3. Functional testing
a) Construct the engineered S. cerevisiae strain
We extracted the correct pYES2-ATF1plasmid and transformed it into the S. cerevisiae competent cells through the Lithium acetate transform method. Next, we verified the colonies through colony-PCR (Figure 4).
Figure 4. verification of the engineered S. cerevisiae by colony-PCR
b) Growth Curve measurement
The plasmid was transformed into the S. cerevisiae and we named the transformants SFA-1. We inoculated the engineered S. cerevisiae colonies (SFA-1) in the 5mL YEPD medium and grew at 30℃ and 180 r/min for 12 h. The above culture 1:100 culture liquid was connected to three bottles of 50mL liquid YEPD medium and incubated under the same conditions. The absorbance value at 600 nm was measured at 2,4,8,16,24 and 32 h after culture (Table 1). This result indicates that the genetically modified S. cerevisiae SFA-1 showed no harmful effects on the growth of the organism itself. Therefore, giving support for applications in the wine fermentation industry (Table 1).
| Time (h)/Type | SF-1 | WT |
|---|---|---|
| 2 | 0.076 | 0.016 |
| 4 | 0.106666667 | 0.049 |
| 7 | 0.18 | 0.109 |
| 16 | 1.007333333 | 0.639 |
| 24 | 2.558333333 | 1.105 |
| 32 | 2.554666667 | 1.233666667 |
4. Learn
We have already collected the figures from our experiments. Because of the importance of ATF1 in the aroma profile of the wine, the yeast with a constitutively overexpressed ATF1 gene produces more isoamyl acetate and ethyl acetate compared to a wild-type strain.
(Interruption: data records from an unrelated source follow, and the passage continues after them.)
(** * Greeting service over gRPC: the server handlers and the client

    A shallow embedding of [server/main.go] and [client/main.go].  The two
    handlers of the greeting service ([SayHello], [SayHelloMultiple]) and the
    client's [main] are written as functions in small monads that thread the
    state of the RPC substrate and collect the observable events (log lines,
    sends, sleeps, receives, process exit) in the order the code performs
    them. *)

From Stdlib Require Import String Ascii ZArith List Lia Bool DecimalString Sorted.
From Equations Require Import Equations.
Import ListNotations.

Open Scope string_scope.
Open Scope Z_scope.

(** ** The fragments of the Go runtime the program uses *)
Module Go.

(** Go [error] values: the sentinel [io.EOF], and every other error, which
    the program only ever prints through [%v]. *)
Inductive error : Type :=
| io_EOF
| Err (msg : string).

(** [err.Error()]; [io.EOF] is [errors.New("EOF")]. *)
Definition Error (e : error) : string :=
  match e with
  | io_EOF => "EOF"
  | Err msg => msg
  end.

(** [err == io.EOF] on a possibly nil error. *)
Definition is_EOF (err : option error) : bool :=
  match err with
  | Some io_EOF => true
  | _ => false
  end.

(** [time.Duration] counts nanoseconds. *)
Definition Duration : Type := Z.
Definition Second : Duration := 1000000000.

(** The conversion [int32(i)] of a Go [int]: two's complement wrap-around. *)
Definition int32 (i : Z) : Z := (i + 2 ^ 31) mod 2 ^ 32 - 2 ^ 31.

(** The verb [%d] of package fmt. *)
Definition fmt_d (i : Z) : string := NilZero.string_of_int (Z.to_int i).

(** The escape ["\n"]. *)
Definition nl : string := String (ascii_of_nat 10) EmptyString.

(** [string(make([]byte, n))]: [n] zero bytes. *)
Fixpoint zero_bytes (n : nat) : string :=
  match n with
  | O => EmptyString
  | S n' => String zero (zero_bytes n')
  end.

(** A [context.Context], as far as the program builds one: the timeout it
    carries, if any, counted from its creation. *)
Record Context : Type := { timeout : option Duration }.

Definition Background : Context := {| timeout := None |}.

Definition WithTimeout (parent : Context) (d : Duration) : Context :=
  {| timeout := Some (match timeout parent with
                      | Some p => Z.min p d
                      | None => d
                      end) |}.

End Go.

(** ** The messages of the service *)
Module pb.

(** Modelled from the spec: the generated package [pb] (the [.proto] file
    and the code generated from it) is not among the sources.  The spec's
    data model gives a Request the field [name : string] and a Response the
    fields [message : string] and [count : integer]; the handlers build
    [Count] with [int32].  Messages are handled through pointers, here
    [option]; a getter on a nil pointer yields the zero value of the
    field. *)
Record HelloRequest : Type := { Name : string }.

Record HelloResponse : Type := { Message : string; Count : Z }.

Definition GetName (x : option HelloRequest) : string :=
  match x with
  | Some r => Name r
  | None => ""
  end.

Definition GetMessage (x : option HelloResponse) : string :=
  match x with
  | Some r => Message r
  | None => ""
  end.

Definition GetCount (x : option HelloResponse) : Z :=
  match x with
  | Some r => Count r
  | None => 0
  end.

End pb.

(** ** server/main.go *)
Module Server.
Import Go pb.

(** What a handler does that can be observed from outside, in order. *)
Inductive event : Type :=
| EvLog (line : string)                              (* log.Printf *)
| EvSend (r : HelloResponse) (res : option error)    (* stream.Send and what it returned *)
| EvSleep (d : Duration).                            (* time.Sleep *)

(** [type server struct { pb.UnimplementedGreetingServiceServer }]: no
    state of its own. *)
Inductive server : Type := mk_server.

(** [pb.GreetingService_SayHelloMultipleServer]: the sending half of the
    stream, owned by the RPC substrate.  [S] is the substrate's state. *)
Class SayHelloMultipleServer (S : Type) : Type :=
  { stream_Send : HelloResponse -> S -> option error * S }.

Section Handlers.
Context {S : Type} `{SayHelloMultipleServer S}.

(** Handlers run in a state monad over the substrate that also collects
    the events. *)
Definition M (A : Type) : Type := S -> A * S * list event.

Definition ret {A : Type} (a : A) : M A := fun s => (a, s, []).

Definition bind {A B : Type} (m : M A) (k : A -> M B) : M B :=
  fun s =>
    let '(a, s1, t1) := m s in
    let '(b, s2, t2) := k a s1 in
    (b, s2, (t1 ++ t2)%list).

Definition log_Printf (line : string) : M unit :=
  fun s => (tt, s, [EvLog line]).

Definition time_Sleep (d : Duration) : M unit :=
  fun s => (tt, s, [EvSleep d]).

Definition Send (r : HelloResponse) : M (option error) :=
  fun s => let '(res, s') := stream_Send r s in (res, s', [EvSend r res]).

End Handlers.

Notation "x <- m ;; k" := (bind m (fun x => k))
  (at level 61, m at next level, right associativity).
Notation "m ;; k" := (bind m (fun _ => k))
  (at level 61, right associativity).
In our project, we overexpressed the ATF1 in the S. cerevisiae to construct the engineered S. cerevisiae strain to control the content of higher alcohols during fermentation.
In the future, with improved engineering strains, the better quality of the wine would spread all over the world. ATF1, which we verified its activity in our project, provides a good choice for future research. We believe that the engineered S. cerevisiae which has reduced the production of higher alcohols could be used to improve the factories in the future.